Saved data entries:
:::::

(** At [T = 300] ([T_eff = 200]) the scan stops at [E = 100]. *)
Lemma mode_at_300 :
  modeScan (hd 0 energies) (dynamicData 300) = (Some (mbDistribution 100 300), 100).
Proof.
  destruct (modeScan_spec_aux (hd 0 energies) (dynamicData 300) (dynamicData_nonempty 300))
    as (k & pt & Hf & ->).
  pose proof (mode_index_300 k pt Hf) as ->.
  destruct Hf as (Hk & _). rewrite dynamicData_lookup in Hk by (unfold energyMax; lia).
  rewrite (INR_const 100 100) in Hk by reflexivity. injection Hk as <-. reflexivity.
Qed.

(** ** Percentage and mean *)

Definition nonnegDensity (data : list point) : Prop := forall pt, In pt data -> 0 <= snd pt.

Lemma areaOf_sumR data : areaOf data = sumR (map snd data).
Proof. unfold areaOf. rewrite fold_left_Rplus_map. lra. Qed.

Lemma mean_sums data a b :
  fold_left (fun acc pt => (fst acc + fst pt * snd pt, snd acc + snd pt)) data (a, b) =
  (a + sumR (map (fun pt => fst pt * snd pt) data), b + sumR (map snd data)).
Proof.
  revert a b. induction data as [|pt data IH]; intros a b; simpl; [f_equal; lra|].
  rewrite IH. unfold sumR. simpl. f_equal; lra.
Qed.

Lemma dynamicData_In T pt :
  In pt (dynamicData T) -> 0 <= fst pt <= 600 /\ 0 <= snd pt.
Proof.
  intros Hin. apply list_elem_of_In, list_elem_of_lookup_1 in Hin as [k Hk].
  apply dynamicData_lookup_inv in Hk as [Hk ->]. cbn [fst snd].
  split; [|apply density_nonneg].
  split; [apply pos_INR|]. apply le_INR in Hk. unfold energyMax in Hk.
  rewrite (INR_const 600 600) in Hk by reflexivity. exact Hk.
Qed.

Lemma dynamicData_nonneg T : nonnegDensity (dynamicData T).
Proof. intros pt Hin. apply (dynamicData_In T pt Hin). Qed.

Lemma region_le_total t data :
  nonnegDensity data ->
  0 <= sumR (map snd (filter (fun pt => t <= fst pt) data)) <= sumR (map snd data).
Proof.
  intros Hn. split; [|apply sumR_map_filter_le, Hn].
  apply sumR_map_nonneg. intros pt Hpt. apply Hn.
  apply list_elem_of_In, list_elem_of_filter in Hpt. apply list_elem_of_In, Hpt.
Qed.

:::::

**WHAT IS BEING ASKED**: With the first line of the records as the start and the line holding "pose proof (mode_index_300 k pt Hf) as ->." as the end, please copy exactly those lines and no others.

**FINAL ANSWER**:
(** At [T = 300] ([T_eff = 200]) the scan stops at [E = 100]. *)
Lemma mode_at_300 :
  modeScan (hd 0 energies) (dynamicData 300) = (Some (mbDistribution 100 300), 100).
Proof.
  destruct (modeScan_spec_aux (hd 0 energies) (dynamicData 300) (dynamicData_nonempty 300))
    as (k & pt & Hf & ->).
  pose proof (mode_index_300 k pt Hf) as ->.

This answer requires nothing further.